Dataset excerpts:
(** C10, amended: the defaults stand in for the optional fields that are
    absent from the request and for those that are sent empty.  A creation
    that succeeds stores "Untitled Paste", "none", "never" and "public" for
    a title, syntax, expires and visibility that the request leaves out or
    gives as the empty string, stores every other value as given, and
    [view_paste] shows the record so. *)
Theorem empty_fields_get_defaults
  (env : Env) (form : Form) (w : World) (b : Body) (w' : World) :
  create_paste env form w = (inr b, w') ->
  exists row,
    table w' = (table w ++ [row])%list /\
    b = Url ("/paste/" ++ id row) /\
    view_paste env (id row) w' = (inr (PastePage (context_of row)), elapse env w') /\
    (form_title form = None \/ form_title form = Some "" ->
     title row = "Untitled Paste") /\
    (form_syntax form = None \/ form_syntax form = Some "" -> syntax row = "none") /\
    (form_expires form = None \/ form_expires form = Some "" ->
     expires row = "never") /\
    (form_visibility form = None \/ form_visibility form = Some "" ->
     visibility row = "public") /\
    (forall s, form_title form = Some s -> s <> "" -> title row = s) /\
    (forall s, form_syntax form = Some s -> s <> "" -> syntax row = s) /\
    (forall s, form_expires form = Some s -> s <> "" -> expires row = s) /\
    (forall s, form_visibility form = Some s -> s <> "" -> visibility row = s).
Proof.
  intros Hrun.
  destruct (create_paste_cases env form w)
    as [(e & w1 & Hrun' & _)
       | (row & w1 & Hrun' & Ht & Hf & _ & _ & Hti & Hsy & Hex & Hvi & _)];
    rewrite Hrun in Hrun'; [discriminate|].
  injection Hrun' as -> ->.
  exists row. split; [exact Ht|]. split; [reflexivity|].
  split; [now apply (view_appended env w)|].
  rewrite Hti, Hsy, Hex, Hvi. unfold Form_default.
  repeat split;
    try (intros [-> | ->]; reflexivity);
    intros s -> Hs; apply String.eqb_neq in Hs; now rewrite Hs.
Qed.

Action item:
Whenever a line of the data includes "apply", copy that line.

Exercise output:
  split; [now apply (view_appended env w)|].
    intros s -> Hs; apply String.eqb_neq in Hs; now rewrite Hs.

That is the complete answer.